11-03-2017 11:41 | Norte Porto Canal com Lusa

Lisboa, 11 mar (Lusa) — O Instituto de Apoio à Criança apelou hoje que seja mantida a privacidade da jovem que desapareceu de Ponte de Lima, e entretanto encontrada, por considerar que a exposição da sua imagem compromete o seu futuro e dignidade.

“O Instituto de Apoio à Criança considerando a múltipla exposição da adolescente de 13 anos, que desaparecera de Ponte de Lima e agora encontrada, apela aos órgãos de comunicação social que, sem deixar de informar, se abstenham de divulgar a imagem”, refere o secretário-geral do IAC, Manuel Coutinho, numa nota enviada à agência Lusa.

A adolescente de 13 anos, residente na freguesia de Beiral do Lima, apanhou o autocarro dos transportes escolares numa sexta-feira de manhã, para ir para as aulas, mas não se apresentou na escola.

O alerta às autoridades foi dado cerca das 20:00 de 03 de março, pelos pais da menor e na sexta-feira foi encontrada em Aveiro, tendo sido detido um homem de 24 anos pelo alegado envolvimento no seu desaparecimento.
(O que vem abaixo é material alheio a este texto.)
(* ===== verification/RbtreeErase.v ===== *)
(** * Red-black trees: rebalancing after an erasure

    [____rb_erase_color]: from a path whose hole holds a subtree with one black
    node too few, the loop restores the red-black invariant. *)

From stdpp Require Import base numbers list option sets.
From Stdlib Require Import ZArith Lia.
From S2P Require Import Prelude Rbtree RbtreeSpec RbtreeHeap.

Open Scope Z_scope.

Module RbtreeErase.
Import Rbtree RbtreeSpec RbtreeHeap.

(** Case 1: the rotation that gives the node a black sibling. *)
Lemma erase_case1_ok h k d t p a q b :
  holds h k (mk d Black t p (mk d Red a q b)) → a ≠ E → black a →
  ∃ h', erase_case1 d p q h = Ok (h', ptr a) ∧ holds h' k (mk d Black (mk d Red t p a) q b).
Proof.
  intros (Hrep & Hk & Hnd & Hv) Ha Hb. apply ptr_elem in Ha. open_tree.
  rewrite ?elems_mk in Hnd, Hv. unpack Hnd Hv.
  unfold erase_case1. run. unfold rb_is_red. known. rewrite is_red_tag by (by apply valid_aligned). run. known. run.
  match goal with
  | |- context [__rb_rotate_set_parents p q RB_RED ?H] =>
      destruct (rotate_holds H k p q Black Red (mk d Black (mk d Red t p a) q b)) as (h' & Hrun & Hh')
  end.
  - keep_path Hk.
  - known. done.
  - new_tree.
  - apply ptr_mk.
  - apply in_mk_near, in_mk.
  - same_addresses Hnd.
  - same_addresses Hv.
  - simpl in Hrun. rewrite Hrun. by exists h'.
Qed.

(** Case 4: the rotation at the parent [p], with the sibling [q] and its red far
    child [w]. *)
Lemma erase_case4_ok h k d c t p a q w1 w w2 :
  crep h p k → __rb_parent_color (nodes h p) = tag (par k) c → child d (nodes h p) = ptr t →
  child d (nodes h q) = ptr a → child (opp d) (nodes h q) = w →
  child d (nodes h w) = ptr w1 → child (opp d) (nodes h w) = ptr w2 →
  rep (nodes h) p t → rep (nodes h) q a → rep (nodes h) w w1 → rep (nodes h) w w2 →
  NoDup (celems k ++ p :: q :: w :: elems t ++ elems a ++ elems w1 ++ elems w2) →
  Forall valid (celems k ++ p :: q :: w :: elems t ++ elems a ++ elems w1 ++ elems w2) →
  ∃ h', erase_case4 d p q w h = Ok h' ∧ holds h' k (mk d c (mk d Black t p a) q (mk d Black w1 w w2)).
Proof.
  intros Hk Hpc Ht Ha Hw Hw1 Hw2 Hrt Hra Hrw1 Hrw2 Hnd Hv. unpack Hnd Hv.
  unfold erase_case4. run. known. run.
  match goal with
  | |- context [if_node (ptr a) _ ?H] => rewrite (if_node_parent_ok H q a); [|keep Hra|by apply valid_aligned|done]
  end. run.
  eapply (rotate_holds _ k p q c Black (mk d c (mk d Black t p a) q (mk d Black w1 w w2))).
  - keep_path Hk.
  - known. done.
  - new_tree.
  - apply ptr_mk.
  - apply in_mk_near, in_mk.
  - same_addresses Hnd.
  - same_addresses Hv.
Qed.

(** Cases 3 and 4: the near child [r] of the sibling is red. *)
Lemma erase_case34_ok h k d c t p a1 r a2 q b :
  holds h k (mk d c t p (mk d Black (mk d Red a1 r a2) q b)) → black a2 →
  ∃ h', ('(h, sibling, tmp1) ← erase_case3 d p q r h; erase_case4 d p sibling tmp1 h) = Ok h' ∧
        holds h' k (mk d c (mk d Black t p a1) r (mk d Black a2 q b)).
Proof.
  intros (Hrep & Hk & Hnd & Hv) Ha2. open_tree. rewrite ?elems_mk in Hnd, Hv. unpack Hnd Hv.
  unfold erase_case3. run. known. run.
  eapply (erase_case4_ok _ k d c t p a1 r a2 q b); try (known; done); try subtree.
  - keep_path Hk.
  - same_addresses Hnd.
  - same_addresses Hv.
Qed.

(** Case 2: the sibling becomes red; a red parent becomes black. *)
Lemma erase_case2_ok loop h k d c t p a q b :
  holds h k (mk d c t p (mk d Black a q b)) → black a → black b →
  ∃ h', erase_black loop d h p q =
          (match c, k with Red, _ | Black, [] => Ok h' | Black, _ => loop h' p (par k) end) ∧
        holds h' k (mk d Black t p (mk d Red a q b)).
Proof.
  intros (Hrep & Hk & Hnd & Hv) Ha Hb. open_tree. rewrite ?elems_mk in Hnd, Hv. unpack Hnd Hv.
  pose proof (par_aligned k ltac:(assumption)).
  unfold erase_black. run. known.
  rewrite (black_or_null_ok h q b), Hb by (done || by apply valid_aligned). run. known.
  rewrite (black_or_null_ok h q a), Ha by (done || by apply valid_aligned). run.
  unfold rb_is_red, rb_set_black, rb_parent. known. rewrite is_red_tag, parent_tag by done. destruct c.
  - run. known. rewrite set_black_tag. run. eexists. split; [reflexivity|].
    split; [new_tree|]. split; [rewrite ptr_mk; keep_path Hk|]. split; [same_addresses Hnd|same_addresses Hv].
  - eexists. split.
    + destruct k as [|f k]; [done|]. simpl. rewrite (proj2 (Z.eqb_neq (fp f) 0)); [done|]. simpl in *. unpack_all. nz.
    + split; [new_tree|]. split; [rewrite ptr_mk; keep_path Hk|]. split; [same_addresses Hnd|same_addresses Hv].
Qed.

(** The result of a rebalancing: a red-black tree with the nodes in order. *)
Definition rebalanced (o : outcome heap) (t : tree) : Prop :=
  ∃ h' t', o = Ok h' ∧ repr h' t' ∧ rbtree t' ∧ elems t' = elems t.

Lemma rebalanced_elems o t t' : elems t = elems t' → rebalanced o t → rebalanced o t'.
Proof. unfold rebalanced. by intros ->. Qed.

Lemma rebalanced_plug o h' k t t' n :
  o = Ok h' → holds h' k t' → crb k n → rb t' n → (black t' ∨ red_ok k) → elems t' = elems t →
  rebalanced o (plug k t).
Proof.
  intros Ho Hh Hk Ht Hc He. exists h', (plug k t'). split; [done|]. split; [by apply holds_plug|].
  split; [by eapply plug_rbtree|by apply plug_elems_eq].
Qed.

(** The path after a frame, whichever its colour. *)
Lemma crb_frame d c p s k n :
  crb (Fr d c p s :: k) n →
  rb s n ∧ crb k (match c with Black => S n | Red => n end) ∧ (c = Red → black s ∧ red_ok k).
Proof. unfold red_ok. destruct c; simpl; [intros (? & ? & ? & ?); auto|intros [? ?]; done]. Qed.

Lemma rb_mk_any d c a p b n :
  rb a n → rb b n → (c = Red → black a ∧ black b) → rb (mk d c a p b) (match c with Black => S n | Red => n end).
Proof.
  intros Ha Hb Hc. destruct c.
  - apply rb_mk_red. destruct (Hc eq_refl). auto.
  - apply rb_mk_black. by exists n.
Qed.

Lemma red_view d t : root_color t = Red → ∃ a p b, t = mk d Red a p b.
Proof. destruct t as [|c l p r]; [done|]. simpl. intros ->. destruct (mk_view d Red l p r) as (a & b & ->). eauto. Qed.

(** The subtree after case 4. *)
Lemma erased_rb d c t p a q w1 w w2 m :
  rb t m → rb a m → rb w1 m → rb w2 m →
  rb (mk d c (mk d Black t p a) q (mk d Black w1 w w2)) (match c with Black => S (S m) | Red => S m end).
Proof.
  intros Ht Ha H1 H2. apply rb_mk_any; [apply rb_mk_black; by exists m..|]. by rewrite !root_color_mk.
Qed.

(** The far child of the sibling is red. *)
Lemma erase_far_ok loop h k d c t p a q w1 w w2 :
  holds h k (mk d c t p (mk d Black a q (mk d Red w1 w w2))) →
  ∃ h', erase_black loop d h p q = Ok h' ∧ holds h' k (mk d c (mk d Black t p a) q (mk d Black w1 w w2)).
Proof.
  intros (Hrep & Hk & Hnd & Hv). pose proof Hrep as Hrep'. open_tree. rewrite ?elems_mk in Hnd, Hv. unpack Hnd Hv.
  unfold erase_black. run. known.
  assert (Hb : black_or_null h w = Ok false).
  { unfold black_or_null, rb_is_black. rewrite (proj2 (Z.eqb_neq w 0)) by nz. run. known.
    by rewrite is_black_tag by (by apply valid_aligned). }
  rewrite Hb. run. eapply (erase_case4_ok h k d c t p a q w1 w w2); try done.
  - same_addresses Hnd.
  - same_addresses Hv.
Qed.

(** Only the near child of the sibling is red. *)
Lemma erase_near_ok loop h k d c t p a1 r a2 q b :
  holds h k (mk d c t p (mk d Black (mk d Red a1 r a2) q b)) → black b → black a2 →
  ∃ h', erase_black loop d h p q = Ok h' ∧ holds h' k (mk d c (mk d Black t p a1) r (mk d Black a2 q b)).
Proof.
  intros Hh Hb Ha2. pose proof Hh as (Hrep & Hk & Hnd & Hv). open_tree. rewrite ?elems_mk in Hnd, Hv. unpack Hnd Hv.
  unfold erase_black. run. known.
  rewrite (black_or_null_ok h q b), Hb by (done || by apply valid_aligned). run. known.
  assert (Hr : black_or_null h r = Ok false).
  { unfold black_or_null, rb_is_black. rewrite (proj2 (Z.eqb_neq r 0)) by nz. run. known.
    by rewrite is_black_tag by (by apply valid_aligned). }
  rewrite Hr. run. by apply erase_case34_ok.
Qed.

(** A black sibling [mk d Black a q b]. *)
Lemma erase_black_ok loop h k d c t p a q b m :
  holds h k (mk d c t p (mk d Black a q b)) → rb t m → black t →
  crb (Fr d c p (mk d Black a q b) :: k) (S m) →
  (∀ h' t', k ≠ [] → c = Black → holds h' k t' → ptr t' = p → rb t' (S m) → black t' → rebalanced (loop h' p (par k)) (plug k t')) →
  rebalanced (erase_black loop d h p q) (plug k (mk d c t p (mk d Black a q b))).
Proof.
  intros Hh Ht Hbt Hk Hloop. apply crb_frame in Hk as (Hs & Hk & Hc).
  apply rb_mk_black in Hs as (m' & [= <-] & Ha & Hb).
  destruct (root_color b) eqn:Hcb; [|destruct (root_color a) eqn:Hca].
  - destruct (red_view d b Hcb) as (w1 & w & w2 & ->). apply rb_mk_red in Hb as (Hw1 & Hw2 & _).
    destruct (erase_far_ok loop h k d c t p a q w1 w w2 Hh) as (h' & Hrun & Hh').
    apply (rebalanced_plug _ h' k _ _ _ Hrun Hh' Hk); [by apply erased_rb| |destruct d; in_order].
    rewrite root_color_mk. destruct c; [right; tauto|by left].
  - destruct (red_view d a Hca) as (a1 & r & a2 & ->). apply rb_mk_red in Ha as (Ha1 & Ha2 & _ & Hba2).
    destruct (erase_near_ok loop h k d c t p a1 r a2 q b Hh Hcb Hba2) as (h' & Hrun & Hh').
    apply (rebalanced_plug _ h' k _ _ _ Hrun Hh' Hk); [by apply erased_rb| |destruct d; in_order].
    rewrite root_color_mk. destruct c; [right; tauto|by left].
  - destruct (erase_case2_ok loop h k d c t p a q b Hh Hca Hcb) as (h' & Hrun & Hh').
    assert (Hrb : rb (mk d Black t p (mk d Red a q b)) (S m)) by (apply rb_mk_black; exists m; by rewrite rb_mk_red).
    assert (He : elems (mk d Black t p (mk d Red a q b)) = elems (mk d c t p (mk d Black a q b))) by (by destruct d).
    rewrite Hrun. destruct c; [|destruct k as [|f k]].
    + apply (rebalanced_plug _ h' k _ _ (S m) eq_refl Hh' Hk Hrb); [left; apply root_color_mk|done].
    + apply (rebalanced_plug _ h' [] _ _ (S m) eq_refl Hh' I Hrb); [left; apply root_color_mk|done].
    + unfold rebalanced. rewrite <- (plug_elems_eq _ _ _ He).
      apply (Hloop h'); [done..| |done|]; [apply ptr_mk|apply root_color_mk].
Qed.

(** The whole loop. *)
Lemma erase_loop_ok fuel : ∀ h k t m,
  (length k ≤ fuel)%nat → k ≠ [] → holds h k t → crb k (S m) → rb t m → black t →
  rebalanced (erase_loop fuel h (ptr t) (par k)) (plug k t).
Proof.
  induction fuel as [|fuel IH]; intros h k t m Hf Hn Hh Hk Ht Hbt; [destruct k; [done|simpl in Hf; lia]|].
  destruct k as [|[d c p s] k]; [done|]. apply holds_up in Hh. simpl in Hh. cbn [erase_loop par fp plug fd fc fs].
  pose proof Hk as (Hs & _)%crb_frame. destruct s as [|cs sl q sr]; [done|].
  destruct (mk_view d cs sl q sr) as (a & b & Hab). rewrite Hab in *. clear Hab sl sr.
  pose proof Hh as (Hrep & Hc & Hnd & Hv). open_tree. rewrite ?elems_mk in Hnd, Hv. unpack Hnd Hv. run.
  rewrite (side_branch (λ d, erase_side (erase_loop fuel) d h p) d); [|done|].
  2: { known. apply not_eq_sym, notin_ptr; [notin|nz]. }
  unfold erase_side. run. known. destruct cs.
  - destruct c; [by destruct Hk as (_ & [=] & _); rewrite root_color_mk in *|].
    apply crb_frame in Hk as (_ & Hk & _). apply rb_mk_red in Hs as (Ha & Hb & Hba & Hbb).
    assert (a ≠ E) by (by intros ->).
    destruct (erase_case1_ok h k d t p a q b) as (h' & Hrun & Hh'); [done..|]. rewrite Hrun. run.
    destruct a as [|ca al x ar]; [done|]. simpl in Hba. subst ca.
    destruct (mk_view d Black al x ar) as (a1 & a2 & Hx). rewrite Hx in *. rewrite ptr_mk.
    apply (rebalanced_elems _ (plug (Fr d Black q b :: k) (mk d Red t p (mk d Black a1 x a2)))).
    { simpl. apply plug_elems_eq. destruct d; in_order. }
    apply (erase_black_ok _ h' _ d Red t p a1 x a2 m); [by apply holds_up|done|done| |done].
    simpl. rewrite root_color_mk. auto.
  - unfold erase_case1. run. unfold rb_is_red. known. rewrite is_red_tag by (by apply valid_aligned). run.
    apply (erase_black_ok _ h k d c t p a q b m); [done..|].
    intros h' t' Hn' -> Hh' Hp Ht' Hb'. rewrite <- Hp. apply (IH h' k t' (S m)); try done.
    + simpl in Hf. lia.
    + by apply crb_frame in Hk as (_ & Hk & _).
Qed.

End RbtreeErase.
O homem, detido numa residência onde também se encontrava a menor, está indiciado pela prática de um crime de rapto agravado e segundo a Policia Judiciária tem o perfil de “predador sexual” através da internet.

Na nota enviada à Lusa, a direção do Instituto de Apoio à Criança refere que a continuidade da exposição mediática da jovem “prejudica-a e compromete o seu futuro e dignidade”.